Tim Peters tim.one@comcast.net
Sun, 21 Apr 2002 15:55:48 -0400


[martin@v.loewis.de]
> ...
> I found the overallocations strategy that this code had just so
> embarrassing: a single three-byte character will cause an
> overallocation of three times the memory, which means that the final
> realloc will certainly truncate lots of bytes.

Well, Python routinely over-allocates string space all over the place, and
it doesn't really cost more to throw away a million bytes at the end than to
throw away five bytes.  That is, the cost of a realloc shrink is at worst
proportional to the number of retained bytes; the number of bytes thrown
away doesn't matter.  For that reason, the thing that puzzles me more about
the current state of the code is why it doesn't overallocate by a factor of
4 from the start, and skip all the delicate, repeated "oops! I still didn't
get enough memory" logic.  It's almost certainly going to do a shrinking
realloc at the end anyway.

> As a result, we are at the mercy of the realloc implementation here:
> If realloc copies memory (such as Pymalloc might some day) when
> shrinking buffers, performance will get worse.

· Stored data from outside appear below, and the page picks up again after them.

(** [n] turns of workers, with [n] tasks or fewer in the queue. *)
Lemma workers_run n : ∀ s rs q ts, sys_ok s rs q ts → (length ts ≤ n)%nat →
  safe (run_events (replicate n Work)) s (λ _ s', ∃ rs', sys_ok s' rs' q [] ∧
    answers s s' (omap (answered_on s) ts)).
Proof.
  induction n as [|n IH]; intros s rs q ts Hs Hn; cbn [replicate run_events].
  { destruct ts; [|cbn in Hn; lia]. apply safe_ret. exists rs. split; [done|].
    exists []. by rewrite app_nil_r. }
  apply safe_bind. eapply safe_mono; [by eapply worker_step_run|].
  intros [] s1 (rs1&Hs1&Hp&rsps1&E1&F1). eapply safe_mono.
  { apply (IH s1 rs1 q (tail ts) Hs1). destruct ts; cbn in *; lia. }
  intros [] s2 (rs2&Hs2&rsps2&E2&F2). exists rs2. split; [done|].
  exists (rsps1 ++ rsps2). rewrite E2, E1, app_assoc. split; [done|].
  rewrite fmap_app, F1, F2. destruct ts as [|t ts]; [done|]. cbn [tail next_answer omap list_omap].
  assert (omap (answered_on s1) ts = omap (answered_on s) ts) as ->.
  { apply list_omap_ext, Forall_Forall2_diag, Forall_forall. intros t' Ht'.
    by eapply answered_later. }
  by destruct (answered_on s t).
Qed.

(** ** Start-up and shutdown *)

(** The globals of a new process, with this room database, users file and
    environment. *)
Definition server_globals (d : D) (users : file) (mallocs : list (option loc))
    (junk : room_record) (now : Z) : server D :=
  Server (World ∅ ∅ None 0 d mallocs junk) (replicate 50 None) 0 (replicate 4096 0) users
    (TaskQueue (replicate 256 (WorkerTask None [])) 0 0 0) None
    (replicate 50 jitter_init) (replicate 32 0) now [] [] [] true.

(** The shared memory could be mapped. *)
Definition ipc_manager_init : C (server D) unit := puts (with_ring (Some ring_init)).

(** The calls of [main] between the opening of the files and the event loop. *)
Definition server_init : C (server D) unit :=
  _ ← on_world room_manager_init;
  _ ← network_init;
  _ ← ipc_manager_init;
  audio_mixer_init.

(** The state they leave. *)
Definition server_start (d : D) (users : file) (mallocs : list (option loc))
    (junk : room_record) (now : Z) : server D :=
  Server (World ∅ ∅ None 0 d mallocs junk) (replicate 50 None) 0 (replicate 4096 (-1)) users
    (TaskQueue (replicate 256 (WorkerTask None [])) 0 0 0) (Some ring_init)
    (replicate 50 jitter_init) (replicate 32 MAX_SPEAKERS_PER_ROOM) now [] [] [] true.

Lemma server_init_run d users mallocs junk now :
  server_init (server_globals d users mallocs junk now) =
  Some (tt, server_start d users mallocs junk now).
Proof. reflexivity. Qed.

(** The loop of [shutdown_server] over the slots, from slot [i] on. *)
Fixpoint close_clients (i : nat) (cs : list (option loc)) : C (server D) unit :=
  match cs with
  | [] => mret tt
  | None :: cs' => close_clients (S i) cs'
  | Some c :: cs' =>
    y ← on_world (read_client c);
    _ ← when (negb (c_is_active y =? 0))
          (_ ← close_fd (c_fd y);
           _ ← on_world (free_client c);
           puts (λ s, with_clients (<[i := None]> (sv_clients s)) (sv_client_count s) s));
    close_clients (S i) cs'
  end.

(** [fds] are the descriptors of the sockets, epoll and the files, -1 for one
    that is not open. *)
Definition shutdown_server (fds : list Z) : C (server D) unit :=
  cs ← gets sv_clients;
  _ ← close_clients 0 cs;
  puts (λ s, with_closed (sv_closed s ++ filter (λ fd, fd ≠ -1) fds) s).

(** [main]: the initialisation, the events while the server is on, shutdown. *)
Definition server_run (es : list event) : C (server D) unit :=
  _ ← server_init; run_events es.
Definition server_main (es : list event) (fds : list Z) : C (server D) unit :=
  _ ← server_run es; shutdown_server fds.

Lemma start_ok d recs users mallocs junk now : store_rep d recs →
  Forall wf_room_record recs → Forall (λ r, rr_is_active r = 0) recs → wf_room_record junk →
  sys_inv (server_start d users mallocs junk now).
Proof.
  intros Hrep Hwf Hact Hj. exists [], [], []. split; unfold server_start;
    cbn [sv_world sv_clients sv_client_count sv_fd_to_slot sv_queue w_clients].
  - eapply room_state_init; try done.
  - apply length_replicate.
  - intros i c Hi. by apply lookup_replicate in Hi as [? _].
  - intros c y Hy. done.
  - reflexivity.
  - intros c y Hy. done.
  - intros t c Ht. by apply elem_of_nil in Ht.
  - split; cbn [tq_tasks tq_head tq_count tq_tail]; [apply length_replicate|lia|done|cbn; lia|done|].
    intros i t Hi. done.
  - apply length_replicate.
  - intros fd slot Hi. apply lookup_replicate in Hi as [-> _]. by left.
  - split; cbn [sv_jitter sv_speaker_sem]; [apply length_replicate| |done].
    apply Forall_replicate, jitter_init_ok.
  - split; [|constructor]. split; [apply zero_ring_rep|done].
Qed.

Lemma run_events_ok es : ∀ s, sys_inv s → Forall admissible es →
  safe (run_events es) s (λ _, sys_inv).
Proof.
  induction es as [|e es IH]; intros s Hs He; cbn; [by apply safe_ret|]. inv He.
  apply safe_bind. eapply safe_mono; [by apply event_run|]. intros [] s' Hs'. by apply IH.
Qed.

Lemma server_run_ok d recs users mallocs junk now es :
  store_rep d recs → Forall wf_room_record recs →
  Forall (λ r, rr_is_active r = 0) recs → wf_room_record junk → Forall admissible es →
  safe (server_run es) (server_globals d users mallocs junk now) (λ _, sys_inv).
Proof.
  intros Hrep Hwf Hact Hj He. unfold server_run, safe.
  rewrite (C_bind_run _ _ _ _ _ (server_init_run d users mallocs junk now)).
  by apply run_events_ok; [eapply start_ok|].
Qed.

(** The descriptors of the connected clients, by slot. *)
Definition slot_fds (h : gmap loc client) (cs : list (option loc)) : list Z :=
  omap (λ o, c ← o; c_fd <$> h !! c) cs.

(** The loop leaves slot [i] and goes on; [s1] is the state after its turn. *)
Lemma close_step (i : nat) (o : option loc) cs l : drop i l = o :: cs →
  drop (S i) (<[i := None]> l) = cs ∧
  take (S i) (<[i := None]> l) = take i l ++ [None].
Proof.
  intros E. assert (i < length l)%nat as Hi.
  { apply (f_equal length) in E. rewrite length_drop in E. cbn in E. lia. }
  split.
  - rewrite drop_insert_lt by lia. apply (f_equal (drop 1)) in E.
    by rewrite drop_drop, Nat.add_1_r in E.
  - rewrite (take_S_r _ _ None) by (by apply list_lookup_insert_eq).
    by rewrite take_insert_ge by lia.
Qed.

Since pymalloc only handles small blocks by itself, such copies would be of
short contiguous memory regions that are almost certainly in L1 cache (since
the encoder function just finished crawling over them).  For that reason I
doubt the speed hit would be monstrous.

> Since this appears to be religious, I'm backing the patch out.

It needn't be religious <wink>:  with sufficient effort we can quantify the
tradeoff between the time pymalloc's realloc would take to move shrinking
blocks, and the space wasted by realloc leaving them in place.  I mentioned
before that I want to give pymalloc a new entry point for realloc callers
who specifically do or don't want a shrinking realloc to copy memory.  For
string storage I *suspect* it's better to move the memory (typically exactly
one shrinking realloc, after which the string storage is immutable until
death), while for most other kinds of storage it's better to leave the block
alone (mutable memory that may shrink and grow repeatedly over time).